There are three main forms of these administrative detentions: "detention for education" ("Shourong jiaoyu"), coercive drug rehabilitation ("Qiangzhi jiedu"), and "reeducation through labor" ("Laodong jiaoyang"). In addition, administrative detention is used for several internal security reasons, such as detention under the Security Administrative Punishments Law ("Xingzheng juliu"); Administrative detention for questioning of suspects ("Luizhi panwen"); and detention of juvenile offenders in work-study schools ("Gongdu Xuexiao").
In recent years, government policy has been marked by mass surveillance and the incarceration without trial of over one million Uyghurs and other Muslim minority ethnic groups in "re-education camps", supposedly for 'anti-terrorist' purposes.[18][19] Numerous reports have stated that many of these minorities have been used in prison labour in a seeming return to the "re-education through labour" program, supposedly abolished in 2013.[20] As of May 2020, the last terrorist attack was in 2014, before the concentration camps were established.[21][22][23]
Under the Security Administrative Punishments Law, the administrative detention in China for misdemeanors for up to twenty days. Teenager of sixteen years old or less and women who are pregnant or feeding an infant less than one years old are exempt. Teenager aged sixteen to eighteen are exempt from their first misdemeanor. Administrative detention shall be signed and approved by the administrative responsible person (ie, director) of the public security agency at the county level and above, and shall be executed in the administrative detention facility under the public security agency. Those who are dissatisfied with the detention may initiate administrative reconsideration and administrative litigation. According to the decision of the Standing Committee of the National People's Congress, the Chinese national security agency and People's Armed Police has also been granted the power to enforce administrative detention penalties. [24]

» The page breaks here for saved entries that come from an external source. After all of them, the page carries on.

(** One of the two chips, as its data sheet describes it: the mask, the first vector,
    which initialisation word it expects next (none: 0), the interrupts in service,
    and whether the command port reads as those. *)
Inductive chip := Master | Slave.
#[export] Instance chip_eq_dec : EqDecision chip.
Proof. solve_decision. Defined.

Record controller := mk_controller { mask : Z; first_vector : Z; icw : nat; in_service : Z; reads_service : bool }.

Definition cmd_port (c : chip) : Z := match c with Master => pic.pic1_cmd_port | Slave => pic.pic2_cmd_port end.
Definition data_port (c : chip) : Z := match c with Master => pic.pic1_data_port | Slave => pic.pic2_data_port end.

(** The end of the interrupt with the highest priority, the lowest bit. *)
Definition acknowledge (isr : Z) : Z := Z.land isr (isr - 1).

Definition write_cmd (v : Z) (c : controller) : controller :=
  if Z.testbit v 4 then mk_controller 0 (first_vector c) 1 0 false
  else if v =? 0x20 then mk_controller (mask c) (first_vector c) (icw c) (acknowledge (in_service c)) (reads_service c)
  else if v =? 0xb then mk_controller (mask c) (first_vector c) (icw c) (in_service c) true
  else c.

Definition write_data (v : Z) (c : controller) : controller :=
  match icw c with
  | 1%nat => mk_controller (mask c) (Z.land v 0xF8) 2 (in_service c) (reads_service c)
  | 2%nat => mk_controller (mask c) (first_vector c) 3 (in_service c) (reads_service c)
  | 3%nat => mk_controller (mask c) (first_vector c) 0 (in_service c) (reads_service c)
  | _ => mk_controller v (first_vector c) (icw c) (in_service c) (reads_service c)
  end.

Class PicLaws (D : Type) `{IO : IoPorts D} := {
  chip_of : chip -> D -> controller;
  pic_cmd : forall c c' v d, chip_of c (io_outb (cmd_port c') v d) = if decide (c = c') then write_cmd v (chip_of c d) else chip_of c d;
  pic_data : forall c c' v d, chip_of c (io_outb (data_port c') v d) = if decide (c = c') then write_data v (chip_of c d) else chip_of c d;
  pic_read_data : forall c d, icw (chip_of c d) = 0%nat ->
    (io_inb (data_port c) d).1 = mask (chip_of c d) /\ forall c', chip_of c' (io_inb (data_port c) d).2 = chip_of c' d;
  pic_read_cmd : forall c d, reads_service (chip_of c d) = true ->
    (io_inb (cmd_port c) d).1 = in_service (chip_of c d) /\ forall c', chip_of c' (io_inb (cmd_port c) d).2 = chip_of c' d }.

Section pic_theorems.
Context {D : Type} `{PL : PicLaws D}.

Ltac ports :=
  change pic.pic1_cmd_port with (cmd_port Master) in *; change pic.pic2_cmd_port with (cmd_port Slave) in *;
  change pic.pic1_data_port with (data_port Master) in *; change pic.pic2_data_port with (data_port Slave) in *.
Ltac steps := repeat first [rewrite pic_cmd | rewrite pic_data | rewrite decide_True by reflexivity | rewrite decide_False by discriminate].

(** The legacy controllers are moved out of the way.  Giving them a base vector
    takes both through their initialisation and leaves the masks as they were; the
    first chip gets the vectors from the base on and the second the next eight.
    Disabling them masks all sixteen interrupts. *)
Theorem pic_remap (base : Z) (s : pic.state D) :
  (forall c, icw (chip_of c (pic.hw s)) = 0%nat) -> 0 <= base -> base + 8 < 256 -> base mod 8 = 0 ->
  let s1 := pic.set_base_vector base s in
  (forall c, chip_of c (pic.hw s1) =
     mk_controller (mask (chip_of c (pic.hw s))) (match c with Master => base | Slave => base + 8 end) 0 0 false) /\
  pic.pic1_int_base s1 = base /\ pic.pic2_int_base s1 = base + 8 /\
  (forall c, chip_of c (pic.hw (pic.disable s1)) = mk_controller 0xFF (match c with Master => base | Slave => base + 8 end) 0 0 false).
Proof.
  intros Hi H0 Hb Hm s1.
  assert (Hv : forall v, 0 <= v < 256 -> v mod 8 = 0 -> Z.land v 0xF8 = v).
  { intros v H1 H2. assert (Hall : forallb (fun k => Z.land (8 * k) 0xF8 =? 8 * k) (seqZ 0 32) = true) by (vm_compute; reflexivity).
    rewrite forallb_forall in Hall. specialize (Hall (v / 8)). rewrite <- list_elem_of_In, elem_of_seqZ, Z.eqb_eq in Hall.
    replace v with (8 * (v / 8)) by wrap_lia. apply Hall. wrap_lia. }
  assert (E1 : u8 base = base) by wrap_lia. assert (E2 : u8 (base + 8) = base + 8) by wrap_lia.
  assert (H1 : forall c, chip_of c (pic.hw s1) =
     mk_controller (mask (chip_of c (pic.hw s))) (match c with Master => base | Slave => base + 8 end) 0 0 false).
  { unfold s1, pic.set_base_vector, pic.remap. rewrite E1, E2. ports.
    destruct (pic_read_data Master (pic.hw s) (Hi Master)) as [Hm1 Hd1]. destruct (io_inb (data_port Master) (pic.hw s)) as [m1 d1].
    destruct (pic_read_data Slave d1) as [Hm2 Hd2]; [by rewrite Hd1, Hi |]. destruct (io_inb (data_port Slave) d1) as [m2 d2]. cbn [fst snd] in *.
    intros c. cbn [pic.hw]. destruct c; steps; rewrite Hd2, Hd1.
    - change (write_cmd _ ?x) with (mk_controller 0 (first_vector x) 1 0 false). unfold write_data. cbn [icw mask first_vector in_service reads_service].
      rewrite (Hv base) by (done || lia). by rewrite <- Hm1.
    - change (write_cmd _ ?x) with (mk_controller 0 (first_vector x) 1 0 false). unfold write_data. cbn [icw mask first_vector in_service reads_service].
      rewrite (Hv (base + 8)) by wrap_lia. by rewrite Hm2, Hd1. }
  split_and!; [exact H1 | | |].
  - unfold s1, pic.set_base_vector, pic.remap. by destruct (io_inb _ _), (io_inb _ _).
  - unfold s1, pic.set_base_vector, pic.remap. by destruct (io_inb _ _), (io_inb _ _).
  - intros c. unfold pic.disable. cbn [pic.hw]. ports. destruct c; steps; rewrite H1; done.
Qed.
Lemma sizable_here co (k : nat) :
  Forall (fun n => restored co (0x10 + n * 4) = true) (seqZ 0 (Z.of_nat k)) -> forall n, 0 <= n < Z.of_nat k -> sizable start co (0x10 + n * 4).
Proof.
  intros H n Hn. rewrite Forall_forall in H. exists (mask co (0x10 + n * 4)), (ro co (0x10 + n * 4)). split.
  - apply sized. Z.to_euclidean_division_equations. lia.
  - apply Z.eqb_eq, H, elem_of_seqZ. lia.
Qed.

Lemma present_here co : present start co = true -> co ∈ [host; bridge; card].
Proof.
  intros H. destruct (decide (co ∈ [host; bridge; card])) as [| Hne]; [done |]. exfalso. unfold present in H. cbn in H.
  unfold reg_value, mask, ro in H. rewrite !bool_decide_false in H by done. by rewrite Z.land_0_r in H.
Qed.

Lemma topology : topology_ok start 0 8.
Proof.
  intros bus slot f Hb Hs Hf Hfn. unfold func_on in Hfn. rewrite !andb_true_iff in Hfn. destruct Hfn as [[_ Hp] _]. apply present_here in Hp.
  rewrite !elem_of_cons, elem_of_nil in Hp. destruct Hp as [[= -> -> ->] | [[= -> -> ->] | [[= -> -> ->] | []]]]; split_and!.
  - apply sizable_here. by_compute.
  - exists 0%nat. split; [constructor | lia].
  - done.
  - apply sizable_here. by_compute.
  - exists 0%nat. split; [constructor | lia].
  - done.
  - apply sizable_here. by_compute.
  - exists 1%nat. split; [| lia]. apply chain_next; [done | done | constructor].
  - done.
Qed.
End example.

(** ** Theorems *)

(** Probing the windows of a device.  For every kind of window that a function
    can decode, [read_bar] returns its kind, its base and its size and leaves the
    configuration space as it was.  The size of a window of 4 GiB or more is lost,
    and the flag for prefetchable windows is never set: the code sets it in the
    register value instead. *)
Theorem read_bar_sizes {C V} `{OK : PciAccessOk C V} (co : coord) (number : Z) (w : window) (c : C) :
  0 <= number <= 5 -> reachable_coord co -> acc_ok c -> window_at co (0x10 + number * 4) w (acc_view c) ->
  exists c', pci.read_bar co number c = Ret (window_bar number w, c') /\ acc_ok c' /\ same_config (acc_view c') (acc_view c).
Proof.
  intros Hn Hco Hok Hw. destruct w as [k b p | k b p | k b |].
  - by apply read_bar_mem32.
  - by apply read_bar_mem64.
  - destruct Hw as (Hk & Hb & Hal & (w & Hw & Hreg) & Hrd). by apply (read_bar_io co number k w b c).
  - by apply read_bar_unused.
Qed.

Lemma read_bar_sizes_witness :
  exists c', pci.read_bar example.card 0 (example.mk_ports 0 example.start) = Ret (pci.mk_bar pci.bar_type_mem 0 0 0xFEB80000 0x20000, c').
Proof.
  destruct (read_bar_sizes (C := example.ports) (V := example.space) example.card 0 (Mem32 17 0xFEB80000 false) (example.mk_ports 0 example.start))
    as (c' & E & _).
  - lia.
  - split; [reflexivity | cbn; lia].
  - exact I.
  - split_and!; [lia | lia | lia | lia | reflexivity | exact (example.sized example.card 0x10 eq_refl) | reflexivity].
  - exists c'. exact E.
Defined.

The use of administrative detention in China has been criticized by international human rights organizations, as well as by domestic groups. These criticisms maintain that the police often abuse their power, that the execution of these powers is at the complete discretion of the police, and that there are no legal constraints placed on their execution.
Egypt
Egypt's Emergency Law No. 162 of 1958 authorizes the government to suspend basic civil liberties by declaring a state of emergency. Such a state of emergency has been in force almost continuously since 1967. Acting under this law, Egyptian authorities have administratively detained individuals who were suspected of membership in banned organizations such as the Muslim Brotherhood,[25] as well as individuals engaged in peaceful demonstrations expressing opposition to the war in Iraq or support for the Palestinian uprising. Human Rights Watch has criticized this practice as the use of emergency legislation for 'repression of public dissent'.[26] Amnesty International charges that relatives of political prisoners in Egypt have been administratively detained solely because of their family relationship.[27] The Egyptian government refuses to disclose how many administrative detainees are held, but human rights groups estimate that 16,000–20,000 are held in detention without charge.[28]
India
India's National Security Act of 1980 empowers the Central Government and State Governments to detain a person to prevent him/her from acting in any manner prejudicial to the security of India, the relations of India with foreign countries, the maintenance of public order, or the maintenance of supplies and services essential to the community it is necessary so to do. The act also gives power to the governments to detain a foreigner in a view to regulate his presence or expel from the country. The act was passed in 1980 during the Indira Gandhi Government.[29] The maximum period of detention is 12 months. The order can also be made by the District Magistrate or a Commissioner of Police under their respective jurisdictions, but the detention should be reported to the State Government along with the grounds on which the order has been made.[30] The National Security Act along with other laws allowing preventive detention have come under wide criticism for their alleged misuse. The act's constitutional validity even during peacetime has been described by some sections as an anachronism.[31]
Ireland
Ireland utilizes administrative detention to control illegal immigration. Beginning in 1996, a legal framework was put in place to authorize the use of administrative detention for this purpose. This legal framework includes the Refugee Act, 1996, the Immigration Acts, 1999, 2003 and 2004, and the Illegal Immigrants (Trafficking) Act 2000. According to official Irish government statistics, in 2003–2004, a total of 2,798 people were administratively detained for immigration-related reasons, two thirds of whom were held in prison for periods of longer than 51 days. The vast majority (more than 90%) of detainees are held in one of two Dublin prisons, Cloverhill Prison (male detainees) and the Dóchas Centre at Mountjoy Prison (female detainees). The rest are held in prisons as well as border control (Garda Síochána) stations.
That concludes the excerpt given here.